Published in final edited form as: Annu Rev Biophys. 2021 Mar 1;50:323–341. doi: 10.1146/annurev-biophys-101220-072829

Figure 2.

Figure 2

Limitations of artificial selection at the level of communities. (a) Schematic illustrating the conflict between heritable variation and selection. As the top-performing communities get selected, the worst-performing communities get purged from the metacommunity, and as a result, Fmean increases, and the amount of heritable variation decreases over generations (G). After multiple rounds of selection, and without any novel variants being introduced, the heritable variation is exhausted, and selection has nothing upon which to act. Variation can be replenished by, for instance, introducing migrants from a species pool, which may allow communities to reach new function peaks (Fmax). (b) Microbial community growth in serial batch culture (without selection). Communities are initially seeded from a highly diverse species pool into a new habitat (infant community) and then allowed to grow for an incubation time t (at which point they are an adult community). Without selection, a small and random fraction of the cells from the adult community are inoculated into a new habitat, forming a new infant. This growth and dilution process is repeated multiple times. (c) Within each batch incubation, the species undergo an ecological succession as they grow and interact with each other.
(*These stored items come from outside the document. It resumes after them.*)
(** What [Load] makes of the file's bytes; [None] is a panic, of
    [argon2.IDKey] or of [gcm.Open] on a nonce of the wrong length.  Two error
    texts leave out the quoted name ([%q]) they end with. *)
Definition open_file (password data : string) (addr : address) : option (result private_key) :=
  match unmarshal_file data with
  | Err e => Some (Err (EWrap "keystore: parse" e))
  | Ok f =>
      if negb (ff_Version f =? fileVersion) then
        Some (Err (EText ("keystore: unsupported version " +:+ bigint_String (ff_Version f))))
      else if negb (String.eqb (kdf_Name (ff_KDF f)) kdfArgon2id) then
        Some (Err (EText "keystore: unsupported kdf"))
      else if negb (String.eqb (cb_Name (ff_Cipher f)) cipherAESGCM) then
        Some (Err (EText "keystore: unsupported cipher"))
      else
        match argon2_IDKey password (kdf_Salt (ff_KDF f)) (kdf_Time (ff_KDF f))
                (kdf_Memory (ff_KDF f)) (kdf_Threads (ff_KDF f)) (kdf_KeyLen (ff_KDF f)) with
        | None => None
        | Some dk =>
            match newGCM dk with
            | Err e => Some (Err e)
            | Ok gcm =>
                if negb (Nat.eqb (String.length (cb_Nonce (ff_Cipher f))) gcmNonceSize) then None
                else
                  match gcm_Open gcm (cb_Nonce (ff_Cipher f)) (cb_Ciphertext (ff_Cipher f)) with
                  | Err e => Some (Err (EWrap "keystore: decrypt" e))
                  | Ok plaintext =>
                      match ToECDSA plaintext with
                      | Err e => Some (Err (EWrap "keystore: parse key" e))
                      | Ok priv =>
                          let got := PubkeyToAddress priv in
                          if bool_decide (got = addr) then Some (Ok priv)
                          else Some (Err (EText ("keystore: address mismatch: file=" +:+
                            Address_Hex got +:+ " want=" +:+ Address_Hex addr)))
                      end
                  end
            end
        end
  end.

Definition Load (k : Keystore) (addr : address) : prog (result private_key) :=
  let? data := os_ReadFile (path k addr) or "keystore: read" in
  match open_file (ks_password k) data addr with
  | Some r => Ret r
  | None => Panic "keystore: malformed key file"
  end.

(** The address an entry stands for, if it is one of the store's files. *)
Definition listed (e : dir_entry) : option address :=
  if de_IsDir e then None
  else if negb (HasSuffix (de_Name e) ".json") then None
  else
    let hexAddr := TrimSuffix (de_Name e) ".json" in
    if negb (IsHexAddress hexAddr) then None else Some (HexToAddress hexAddr).

Definition List (k : Keystore) : prog (result (list address)) :=
  let? entries := os_ReadDir (ks_dir k) or "keystore: readdir" in
  Ret (Ok (omap listed entries)).

(** The store as the interfaces its clients use. *)
Definition loader_of (k : Keystore) : KeystoreLoader := {| ks_Load := Load k |}.
Definition generator_of (k : Keystore) : KeystoreGenerator := {| ks_Generate := Generate k |}.
End keystore.

(** ** The file format: reading undoes writing *)

Lemma std_text_plain c : std_text c = true -> plain_char c = true.
Proof. destruct c as [[] [] [] [] [] [] [] []]; vm_compute; congruence. Qed.

Lemma std_encode_text l : Forall is_byte l -> all_chars std_text (std_encode l) = true.
Proof.
  induction l as [|a|a b|a b c l IH] using triple_ind; intros Hl; [done| | |].
  all: cbn [std_encode all_chars]; split_bytes; rewrite !std_char_text by lia; cbn.
  all: by rewrite ?IH.
Qed.

Lemma all_chars_impl (p q : ascii -> bool) s :
  (forall c, p c = true -> q c = true) -> all_chars p s = true -> all_chars q s = true.
Proof.
  intros Hpq. induction s as [|c s IH]; [done|]. cbn. intros [Hc Hs]%andb_true_iff.
  by rewrite (Hpq c Hc), IH.
Qed.

Lemma StdEncode_plain s : plain (StdEncode s) = true.
Proof.
  eapply all_chars_impl; [apply std_text_plain|]. apply std_encode_text, bytes_are_bytes.
Qed.

(** The values of the Go types, with texts that need no escape. *)
Definition file_ok (f : fileFormat) : Prop :=
  0 <= ff_Version f < 2 ^ 63 /\ plain (ff_Address f) = true /\
  plain (kdf_Name (ff_KDF f)) = true /\ 0 <= kdf_Time (ff_KDF f) < 2 ^ 32 /\
  0 <= kdf_Memory (ff_KDF f) < 2 ^ 32 /\ 0 <= kdf_Threads (ff_KDF f) < 2 ^ 8 /\
  0 <= kdf_KeyLen (ff_KDF f) < 2 ^ 32 /\ plain (cb_Name (ff_Cipher f)) = true.
(* ===== verification/KeystoreSafety.v ===== *)
(** * What the key store guarantees

    Sealing and opening are inverse, key files are never damaged by a crash or a
    failing file system, [Load] and [List] are exact, and the store as a whole
    refines a finite map from addresses to keys. *)

From Stdlib Require Import ZArith Lia.
From S2P Require Import Prelude GoLib Crypto Json JsonParse AesGcm Eth Database World SignerPool.
From S2P Require Import RefEnv AppService FileSystem Keystore.

Local Open Scope Z_scope.
Local Open Scope txmill_scope.
#[local] Arguments string_drop : simpl never.

(** ** Frames: the store touches only its files *)

Section frames.
Context `{Env : Environment} `{HO : Host} `{Eth : GoEthereum}.

Lemma Load_view k a : keeps view (Load k a).
Proof. unfold Load. solve_keeps. Qed.
Lemma Load_files k a : keeps w_files (Load k a).
Proof. unfold Load. apply keeps_bind; [apply os_ReadFile_files|]. intros [d|e]; [|done].
  by destruct (open_file _ _ _). Qed.
Lemma Generate_view k : keeps view (Generate k).
Proof. unfold Generate, write. solve_keeps. Qed.

#[export] Instance loader_frame k : @KeystoreFrame (loader_of k).
Proof. split. intros a. apply Load_view. Qed.
#[export] Instance generator_frame k : @GeneratorFrame (generator_of k).
Proof. split. apply Generate_view. Qed.
End frames.

Section properties.
Context `{Env : Environment} `{HO : Host} `{Eth : GoEthereum}.
Context `{HL : !HostLaws} `{EL : !GoEthereumLaws}.

(** ** A sealed key opens *)

Definition sealed (dk salt nonce : string) (priv : private_key) : string :=
  marshal_file (FileFormat fileVersion (Address_Hex (PubkeyToAddress priv)) (with_salt salt defaultKDF)
    (CipherBlob cipherAESGCM nonce (gcm_Seal dk nonce (FromECDSA priv)))).

(** The derivation with the parameters [write] uses. *)
Definition derive (pw salt : string) : option string :=
  argon2_IDKey pw salt (kdf_Time defaultKDF) (kdf_Memory defaultKDF) (kdf_Threads defaultKDF)
    (kdf_KeyLen defaultKDF).

Lemma derive_key pw salt : exists dk, derive pw salt = Some dk /\ newGCM dk = Ok dk.
Proof.
  destruct (IDKey_length pw salt 1 (64 * 1024) 4 32) as (dk & E & Hl); [lia..|].
  exists dk. split; [exact E|]. unfold newGCM, aes_key_ok.
  replace (String.length dk) with 32%nat by lia. done.
Qed.

Lemma open_sealed pw dk salt nonce priv :
  derive pw salt = Some dk -> newGCM dk = Ok dk -> String.length nonce = gcmNonceSize ->
  ToECDSA (FromECDSA priv) = Ok priv ->
  open_file pw (sealed dk salt nonce priv) (PubkeyToAddress priv) = Some (Ok priv).
Proof.
  intros Hd Hg Hn Hk. unfold open_file, sealed. rewrite unmarshal_marshal.
  2:{ repeat split; cbn [ff_Version ff_Address ff_KDF ff_Cipher with_salt kdf_Name kdf_Time kdf_Memory
        kdf_Threads kdf_KeyLen defaultKDF cb_Name]; try done. apply Address_Hex_plain. }
  cbn [ff_Version ff_Address ff_KDF ff_Cipher with_salt kdf_Name kdf_Salt kdf_Time kdf_Memory
        kdf_Threads kdf_KeyLen cb_Name cb_Nonce cb_Ciphertext].
  unfold derive in Hd. rewrite Hd, Hg, Hn.
  assert (aes_key_ok dk = true) as Hok by (unfold newGCM in Hg; by destruct (aes_key_ok dk)).
  rewrite gcm_Open_Seal, Hk by done. cbn. by rewrite bool_decide_eq_true_2.
Qed.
After multiple rounds of serial passage, communities reach a generationally stable equilibrium, which is seen when the species abundance vectors X during (and at the end of) the ith and all subsequent incubation periods are identical, i.e., when Xi(τ) = Xi+j(τ) for all τ ε (0,t) and j ≥ 1. Without such generational stability, community heritability is very low, and the success of ecosystem-level selection at the level of communities is strongly reduced.